Cross Section Case Control Study for Clinical Correlates of Cognitive Impairment in Patients with Midlife Early Hypertension: Differential effect of Antihypertensives

Hatem Elmassry, Nahla Nagy, Iman Shorab, Maissa Eid


High blood pressure (BP) is considered a risk factor for cerebrovascular disease, including stroke. Little is known about the importance of BP on the progression of microvascular disease of the brain, and cognitive impairment. In this study 85 patients (45 women and 40 men; age range 40-55) were assessed for blood pressure with the mean value of the 2 measurements of 2 visits that were calculated and analysed.

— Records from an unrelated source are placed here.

(* ===== verification/LendingProcessor.v ===== *)
(** * Token lending: the instruction processor

    Models [src/solana-program-library/token-lending/program/src/processor.rs]:
    every handler as a state transformer on the account store, with the order of
    its guards, and the dispatcher.  Tokens are moved by invocations of the token
    program ([TokenClient.call_token]), signed where the code says so with the
    address the market derives.  The program that receives a flash loan is a
    parameter. *)

From stdpp Require Import base gmap list fin_maps strings.
From Stdlib Require Import ZArith Lia.
From S2P Require Import Prelude Sdk Runtime KeyedAccount Message SystemProgram.
From S2P Require Import TokenState TokenInstruction TokenProcessor ProgramAddress TokenClient.
From S2P Require Import LendingMath LendingState LendingPack LendingInstructions LendingOracle.

(** [impl From<PubkeyError> for ProgramError] *)
Definition ProgramError_from_pubkey (e : PubkeyError.t) : ProgramError :=
  match e with
  | PubkeyError.MaxSeedLengthExceeded => MaxSeedLengthExceeded
  | PubkeyError.InvalidSeeds => InvalidSeeds
  | PubkeyError.IllegalOwner => IllegalOwner
  end.

(** [if a != b { return Err(e) }] and [if a == b { return Err(e) }] on keys *)
Definition require_eq (a b : Pubkey) (e : LendingError.t) : program_result unit :=
  fail_if (negb (bool_decide (a = b))) (lerr e).
Definition require_ne (a b : Pubkey) (e : LendingError.t) : program_result unit :=
  fail_if (bool_decide (a = b)) (lerr e).
Definition require_signer (i : AccountInfo) : program_result unit :=
  fail_if (negb (is_signer i)) (lerr LendingError.InvalidSigner).

Section Processor.
Context (hashv : list (list Z) -> Hash).
Context (bytes_are_curve_point : Hash -> bool).
Context (deserialize_rent : list Z -> option Rent) (rent_get : program_result Rent).
Context (deserialize_clock : list Z -> option Clock).
Context (rent : Rent) (realloc : bool).
(** The program that receives a flash loan, with all it calls. *)
Context (invoke_receiver : Instruction -> list AccountInfo -> store -> program_result store).
Context (lending_program_id : Pubkey).
Lemma deposit_liquidity_Ok r n c r' :
  Reserve.deposit_liquidity r n = Ok (c, r') -> 0 <= n ->
  exists rate, Reserve.collateral_exchange_rate r = Ok rate /\ c = n * rate / WAD /\
    owned r' = owned r + WAD * n /\ shares r' = shares r + c /\
    shares r + c <= u64_max /\ ReserveLiquidity.available_amount (Reserve.liquidity r) + n <= u64_max.
Proof.
  unfold Reserve.deposit_liquidity, CollateralExchangeRate.liquidity_to_collateral,
    CollateralExchangeRate.decimal_liquidity_to_collateral, ReserveLiquidity.deposit, ReserveCollateral.mint.
  intros H Hn. inv_math. subst. eexists. split; [done|]. unfold Decimal.from, owned, shares. cbn.
  split_and!; try done; [|lia]. f_equal. rewrite <- Z.mul_assoc, (Z.mul_comm WAD), Z.div_mul; [done|]. by wads.
Qed.

(** A deposit never dilutes: per share, the reserve owns at least as much after
    it as before. *)
Lemma deposit_dilutes_nobody r n c r' :
  wf_reserve r -> is_u64 n -> Reserve.deposit_liquidity r n = Ok (c, r') -> 0 < shares r ->
  owned r * shares r' <= owned r' * shares r.
Proof.
  intros Hw Hn H Hs. apply deposit_liquidity_Ok in H as (rate & Hr & -> & -> & -> & _); [|lia].
  pose proof (owned_nonneg r Hw). apply exchange_rate_Ok in Hr as [[[?|Ho] ->]|(_ & Ho & ->)]; [lia|rewrite Ho; wads; nia|].
  set (S := shares r) in *. set (L := owned r) in *. set (rate := WAD * S * WAD / L).
  assert (rate * L <= WAD * S * WAD) by (apply floor_mul_floor; wads; nia).
  assert (0 <= rate) by (apply Z.div_pos; wads; nia).
  pose proof (floor_mul_floor (n * rate) WAD ltac:(nia) ltac:(wads; lia)).
  enough (n * rate / WAD * L <= WAD * n * S) by nia.
  assert (n * rate / WAD * WAD * L <= n * rate * L) by nia.
  assert (n * rate * L <= n * (WAD * S * WAD)) by nia.
  apply (Z.mul_le_mono_pos_r _ _ WAD); [by wads|]. nia.
Qed.

Lemma redeem_collateral_Ok r c n r' :
  Reserve.redeem_collateral r c = Ok (n, r') -> 0 <= c ->
  exists rate, Reserve.collateral_exchange_rate r = Ok rate /\ rate <> 0 /\
    n = WAD * c * WAD / rate / WAD /\ owned r' = owned r - WAD * n /\ shares r' = shares r - c /\
    c <= shares r /\ n <= ReserveLiquidity.available_amount (Reserve.liquidity r).
Proof.
  unfold Reserve.redeem_collateral, CollateralExchangeRate.collateral_to_liquidity,
    CollateralExchangeRate.decimal_collateral_to_liquidity, ReserveLiquidity.withdraw, ReserveCollateral.burn.
  intros H Hn. inv_math. subst. eexists. split; [done|]. unfold Decimal.from, owned, shares. cbn.
  split_and!; try done. lia.
Qed.
(** A loan from a reserve that has doubled its debts since it was opened: the
    hundred tokens are two hundred at the next refresh. *)
Lemma new_debt_charged_past_interest_witness :
  exists o', borrow_liquidity obligation (key_of 14) (100 * WAD) = Ok o' /\
    forall l l', Obligation.borrows o' !! 1%nat = Some l ->
      ObligationLiquidity.accrue_interest l
        (ReserveLiquidity.cumulative_borrow_rate_wads (Reserve.liquidity reserve)) = Ok l' ->
      ObligationLiquidity.borrowed_amount_wads l' = 200 * WAD.
Proof.
  eexists. split; [vm_compute; reflexivity|].
  match goal with |- forall l l', Obligation.borrows ?o' !! _ = _ -> _ =>
    destruct (new_debt_charged_past_interest obligation (key_of 14) (100 * WAD) o'
      ltac:(vm_compute; reflexivity) ltac:(vm_compute; reflexivity)) as (l0 & E & _ & _ & H) end.
  intros l l' Hl Ha. rewrite E in Hl. injection Hl as <-. apply H in Ha; [|reflexivity]. rewrite Ha. reflexivity.
Defined.
End LendingSample.
Definition process_operation infos (key : SlotHashKey) (operation : UpdateOperation.t)
  : result Empty_set (gmap SlotHashKey ForkInfo.t) :=
  match operation with
  | UpdateOperation.MarkValid valid_slot => Ok (mark_fork_valid infos key valid_slot)
  | UpdateOperation.MarkInvalid invalid_slot => mark_fork_invalid infos key invalid_slot
  | UpdateOperation.Aggregate => aggregate_slot infos key
  | UpdateOperation.Add stake => Ok (add_slot_stake infos key stake)
  | UpdateOperation.Subtract stake => Ok (subtract_slot_stake infos key stake)
  end.

Fixpoint process_operations infos
    (l : list (SlotHashKey * UpdateLabel.t * UpdateOperation.t))
  : result Empty_set (gmap SlotHashKey ForkInfo.t) :=
  match l with
  | [] => Ok infos
  | (key, _, operation) :: l =>
      infos ← process_operation infos key operation; process_operations infos l
  end.

(** [update_operations.into_iter().rev()]: from the greatest key down *)
Definition process_update_operations self (update_operations : UpdateOperations)
  : result Empty_set HeaviestSubtreeForkChoice :=
  infos ← process_operations (fork_infos self) (reverse (sorted_entries update_operations));
  Ok (with_infos self infos).

(** ** Scheduling updates *)
Definition do_insert_aggregate_operation (update_operations : UpdateOperations)
    (modify_fork_validity : option UpdateOperation.t) (slot_hash_key : SlotHashKey)
  : UpdateOperations * bool :=
  let aggregate_label := (slot_hash_key, UpdateLabel.Aggregate) in
  match update_operations !! aggregate_label with
  | Some _ => (update_operations, false)
  | None =>
      let ops :=
        match modify_fork_validity with
        | Some (UpdateOperation.MarkValid slot) =>
            <[(slot_hash_key, UpdateLabel.MarkValid slot) := UpdateOperation.MarkValid slot]>
              update_operations
        | Some (UpdateOperation.MarkInvalid slot) =>
            <[(slot_hash_key, UpdateLabel.MarkInvalid slot) := UpdateOperation.MarkInvalid slot]>
              update_operations
        | _ => update_operations
        end in
      (<[aggregate_label := UpdateOperation.Aggregate]> ops, true)
  end.

Fixpoint insert_across (update_operations : UpdateOperations)
    (modify_fork_validity : option UpdateOperation.t) (l : list SlotHashKey) : UpdateOperations :=
  match l with
  | [] => update_operations
  | parent_slot_hash_key :: l =>
      let '(ops, inserted) :=
        do_insert_aggregate_operation update_operations modify_fork_validity
          parent_slot_hash_key in
      if inserted then insert_across ops modify_fork_validity l else ops
  end.

Definition do_insert_aggregate_operations_across_ancestors infos
    (update_operations : UpdateOperations) (modify_fork_validity : option UpdateOperation.t)
    (slot_hash_key : SlotHashKey) : UpdateOperations :=
  insert_across update_operations modify_fork_validity (ancestor_iterator infos slot_hash_key).

Definition insert_aggregate_operations infos (update_operations : UpdateOperations)
    (slot_hash_key : SlotHashKey) : UpdateOperations :=
  do_insert_aggregate_operations_across_ancestors infos update_operations None slot_hash_key.

(** ** Votes *)
Definition stake_update (epoch_stakes : gmap Epoch EpochStakes) (epoch_schedule : EpochSchedule)
    (pubkey : Pubkey) (slot : Slot) : Z :=
  match epoch_stakes !! EpochSchedule.get_epoch epoch_schedule slot with
  | Some es => vote_account_stake es pubkey
  | None => 0
  end.

(** [.entry(key).and_modify(|update| update.update_stake(stake)).or_insert(operation)] *)
Definition enter_stake (ops : UpdateOperations) (key : SlotHashKey * UpdateLabel.t)
    (operation : UpdateOperation.t) (stake : Z) : result Empty_set UpdateOperations :=
  match ops !! key with
  | Some update =>
      update ← UpdateOperation.update_stake update stake; Ok (<[key := update]> ops)
  | None => Ok (<[key := operation]> ops)
  end.

(** A vote that is not newer than the latest one of its validator; of two
    versions of a slot the smaller hash counts as newer. *)
Definition is_outdated (latest : option SlotHashKey) (new_vote : SlotHashKey) : bool :=
  match latest with
  | Some (latest_slot, latest_hash) =>
      (fst new_vote <? latest_slot)
      || (fst new_vote =? latest_slot) && bool_decide (le_key latest_hash (snd new_vote))
  | None => false
  end.

Section Votes.
Context (epoch_stakes : gmap Epoch EpochStakes) (epoch_schedule : EpochSchedule).

(** Taking back the stake of the previous vote. *)
Definition subtract_old_vote infos (ops : UpdateOperations) (pubkey : Pubkey)
    (old new_vote : SlotHashKey) : result Empty_set UpdateOperations :=
  assert_ (if fst new_vote =? fst old then bool_decide (lt_key (snd new_vote) (snd old))
                else fst old <? fst new_vote);;
  let stake := stake_update epoch_stakes epoch_schedule pubkey (fst old) in
  if 0 <? stake then
    ops ← enter_stake ops (old, UpdateLabel.Subtract) (UpdateOperation.Subtract stake) stake;
    Ok (insert_aggregate_operations infos ops old)
  else Ok ops.

Fixpoint generate_loop (root_slot : Slot) infos
    (pubkey_votes : list (Pubkey * SlotHashKey)) (latest : gmap Pubkey SlotHashKey)
    (ops : UpdateOperations) (observed_pubkeys : gmap Pubkey Slot)
  : result Empty_set (gmap Pubkey SlotHashKey * UpdateOperations) :=
  match pubkey_votes with
  | [] => Ok (latest, ops)
  | (pubkey, new_vote) :: votes =>
      if fst new_vote <? root_slot
      then generate_loop root_slot infos votes latest ops observed_pubkeys
      else
        assert_ (match observed_pubkeys !! pubkey with Some _ => false | None => true end);;
        let observed_pubkeys := <[pubkey := fst new_vote]> observed_pubkeys in
        if is_outdated (latest !! pubkey) new_vote
        then generate_loop root_slot infos votes latest ops observed_pubkeys
        else
          ops ← match latest !! pubkey with
                | Some old => subtract_old_vote infos ops pubkey old new_vote
                | None => Ok ops
                end;
          let latest := <[pubkey := new_vote]> latest in
          let stake := stake_update epoch_stakes epoch_schedule pubkey (fst new_vote) in
          ops ← enter_stake ops (new_vote, UpdateLabel.Add) (UpdateOperation.Add stake) stake;
          let ops := insert_aggregate_operations infos ops new_vote in
          generate_loop root_slot infos votes latest ops observed_pubkeys
  end.

Definition generate_update_operations self (pubkey_votes : list (Pubkey * SlotHashKey))
  : result Empty_set (HeaviestSubtreeForkChoice * UpdateOperations) :=
  '(latest, ops) ←
    generate_loop (fst (root self)) (fork_infos self) pubkey_votes (latest_votes self) ∅ ∅;
  Ok ({| fork_infos := fork_infos self; latest_votes := latest; root := root self |}, ops).

Definition add_votes self (pubkey_votes : list (Pubkey * SlotHashKey))
  : result Empty_set (SlotHashKey * HeaviestSubtreeForkChoice) :=
  '(self, update_operations_batch) ← generate_update_operations self pubkey_votes;
  self ← process_update_operations self update_operations_batch;
  best ← best_overall_slot self;
  Ok (best, self).

(** ** Changes of the tree *)
Fixpoint add_leaves self (l : list (SlotHashKey * SlotHashKey))
  : result Empty_set HeaviestSubtreeForkChoice :=
  match l with
  | [] => Ok self
  | (key, parent) :: l => self ← add_new_leaf_slot self key (Some parent); add_leaves self l
  end.

Definition merge self (other : HeaviestSubtreeForkChoice) (merge_leaf : SlotHashKey)
  : result Empty_set HeaviestSubtreeForkChoice :=
  assert_ (contains_block self merge_leaf);;
  let other_slots_nodes :=
    (fun p => (fst p, default merge_leaf (ForkInfo.parent (snd p))))
      <$> sorted_entries (fork_infos other) in
  self ← add_leaves self other_slots_nodes;
  '(_, self) ← add_votes self (map_to_list (latest_votes other));
  Ok self.
End Votes.

(** [remove(..).expect(..)] of every key of a set *)
Fixpoint remove_keys infos (l : list SlotHashKey)
  : result Empty_set (gmap SlotHashKey ForkInfo.t) :=
  match l with
  | [] => Ok infos
  | key :: l => _ ← unwrap (infos !! key); remove_keys (delete key infos) l
  end.

Definition set_root self (new_root : SlotHashKey) : result Empty_set HeaviestSubtreeForkChoice :=
  remove_set ← subtree_diff (fork_infos self) (root self) new_root;
  infos ← remove_keys (fork_infos self) (elements remove_set);
  infos ← update_info infos new_root (fun fi => ForkInfo.with_parent fi None);
  Ok {| fork_infos := infos; latest_votes := latest_votes self; root := new_root |}.

Definition add_root_parent self (root_parent : SlotHashKey)
  : result Empty_set HeaviestSubtreeForkChoice :=
  assert_ (fst root_parent <? fst (root self));;
  assert_ (negb (contains_block self root_parent));;
  root_info ← unwrap (fork_infos self !! root self);
  let infos := <[root self := ForkInfo.with_parent root_info (Some root_parent)]>
                 (fork_infos self) in
  let root_parent_info :=
    {| ForkInfo.stake_voted_at := 0;
       ForkInfo.stake_voted_subtree := ForkInfo.stake_voted_subtree root_info;
       ForkInfo.best_slot := ForkInfo.best_slot root_info;
       ForkInfo.children := [root self];
       ForkInfo.parent := None;
       ForkInfo.latest_invalid_ancestor := None;
       ForkInfo.is_duplicate_confirmed := ForkInfo.is_duplicate_confirmed root_info |} in
  Ok {| fork_infos := <[root_parent := root_parent_info]> infos;
        latest_votes := latest_votes self; root := root_parent |}.

(** ** Duplicate blocks *)
Definition mark_all (ops : UpdateOperations) (operation : UpdateOperation.t)
    (l : list SlotHashKey) : UpdateOperations :=
  foldl (fun ops key => fst (do_insert_aggregate_operation ops (Some operation) key)) ops l.

Definition mark_fork_invalid_candidate self (invalid_slot_hash_key : SlotHashKey)
  : result Empty_set HeaviestSubtreeForkChoice :=
  match fork_infos self !! invalid_slot_hash_key with
  | None => Ok self
  | Some fork_info =>
      assert_ (negb (ForkInfo.is_duplicate_confirmed fork_info));;
      subtree ← subtree_diff (fork_infos self) invalid_slot_hash_key SlotHashKey_default;
      let ops := mark_all ∅ (UpdateOperation.MarkInvalid (fst invalid_slot_hash_key))
                   (elements subtree) in
      let ops := insert_aggregate_operations (fork_infos self) ops invalid_slot_hash_key in
      process_update_operations self ops
  end.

Cognitive testing was performed using a combination of 4 well-validated standardized tests: the Mini Mental State Examination, Trail Making Test (TMT) A, (TMT) B, and a verbal fluency test. The control group of 60 normal volunteers matched for age, sex and education without changes in blood pressure were compared for cognitive changes. Result show significant difference between patients and controls in cognitive tests (p=0.000) and positive correlation between hypertension and cognitive impairment, that was more associated with elevated systolic blood  pressure, older age, male sex and early onset hypertension. Positive correlation was also found with improved cognitive functions in hypertensive patients using diuretics, angiotensin II inhibitors and antihypertensive combination. The results indicate that midlife early high BP levels increase the risk for cognitive impairment and dementia. This association may be modified by antihypertensive medication.